The Andaman and Nicobar Islands are part of India.  Folk traditions of the area include that of the Moken sea-farers and various kinds of ritual tribal dance.

Andaman and Nicobar culture show a mix of the indigenous cultures of the settlers of the island, as well as a more mainstream culture brought down by the descendants of the early settlers in the island from the Indian mainland. The migrants also contributed to the culture of the Andaman and Nicobar Islands. The greatest feature of Andaman and Nicobar culture is the peaceful coexistence of these two strains of cultural lives.

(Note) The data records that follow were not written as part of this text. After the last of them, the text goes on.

(** * Form-submission-to-ticket pipeline: a shallow embedding

    The development follows the hardened handler (origin enforcement,
    rate limiting, validation, escaping, temp-file cleanup), the
    form-agnostic handler of [api/create-ticket.js] and the geocoding
    proxy of [api/geocode.js].  The form-specific handler is left out:
    its source has an opening brace that is never closed.

    JavaScript strings are sequences of UTF-16 code units, modelled as
    [list N]; objects whose iteration order matters are association lists
    in [Object.entries] order; the rate-limit [Map] and the response headers
    are finite maps. *)

From Stdlib Require Import ZArith NArith String Ascii List Lia Bool DecimalString.
From stdpp Require Import gmap list.
Import ListNotations.
(** * MDP value iteration and policy iteration ([assignment1/vi_and_pi.bak.py])

    A shallow embedding of the four dynamic-programming routines of the
    assignment and of the adapter they share, followed by the properties
    the specification states about them.

    Conventions of the embedding.
    - numpy [float64] values are exact rationals ([Q]); rounding, overflow
      and NaN are outside the model.  Integer arrays hold [Z].
    - The value functions and policies, which are passed between the
      routines, aliased and written in place, live in a store ([world]);
      a name bound to one is a location.  [V = value_function] copies the
      location (an alias); [np.zeros], [x.copy()] and the binding of a
      computed array to such a name allocate.  The arrays of the adapter
      and the temporaries of an expression are never written once built
      and are plain values.
    - Python exceptions are values of [exn]; a [while True] loop takes an
      iteration budget and answers [Looping] when the budget is used up
      before the loop has left.
    - A dictionary is a [gmap]; state and action keys are naturals. *)

From Stdlib Require Import QArith Qabs Lia Lqa.
From stdpp Require Import base list gmap.

Close Scope Q_scope.

(** ** Exceptions and results *)

(** The exceptions of the embedding: the four the interpreter and numpy can
    raise on the paths modelled here, and the three error kinds the
    specification names. *)
Inductive exn : Type :=
  | KeyError
  | IndexError
  | ValueError
  | NameError
  | ModelShapeError
  | InvalidConfiguration
  | NonConvergence.

Inductive result (A : Type) : Type :=
  | Ok (a : A)
  | Err (e : exn).
Arguments Ok {A} a.
Arguments Err {A} e.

Cultural Patterns of the Indigenous Tribes of Andaman and Nicobar

The most distinguishing aspect of Andaman and Nicobar culture is the culture of the indigenous people of the islands. Andaman and Nicobar islanders can be divided into two major groups. The main ethnic groups of the Andamans are the Andamanese, Onge, Jarawa, and Sentinelese. The main groups of Nicobar tribes are the Nicobari (Nicobarese) and Shompen. The islanders celebrate most Indian festivals like Durga Puja, Pongal, Panguni Uthiram, Onam, Mahashivratri, Janamashtmi, Holi, Diwali, Christmas and Good Friday with dance and music. Nicobari dance is the traditional dance of Andaman and Nicobar. It can be seen during the Ossuary Feast, commonly known as the Pig Festival. The Andamanese are fond of their traditional music. The dancers move gracefully to the music and song of the onge tribe.

All these tribes have continued with their indigenous culture at Andaman and Nicobar islands, and still, continue to do so. The relative isolation of these tribes has helped to preserve these streams of Andaman and Nicobar culture.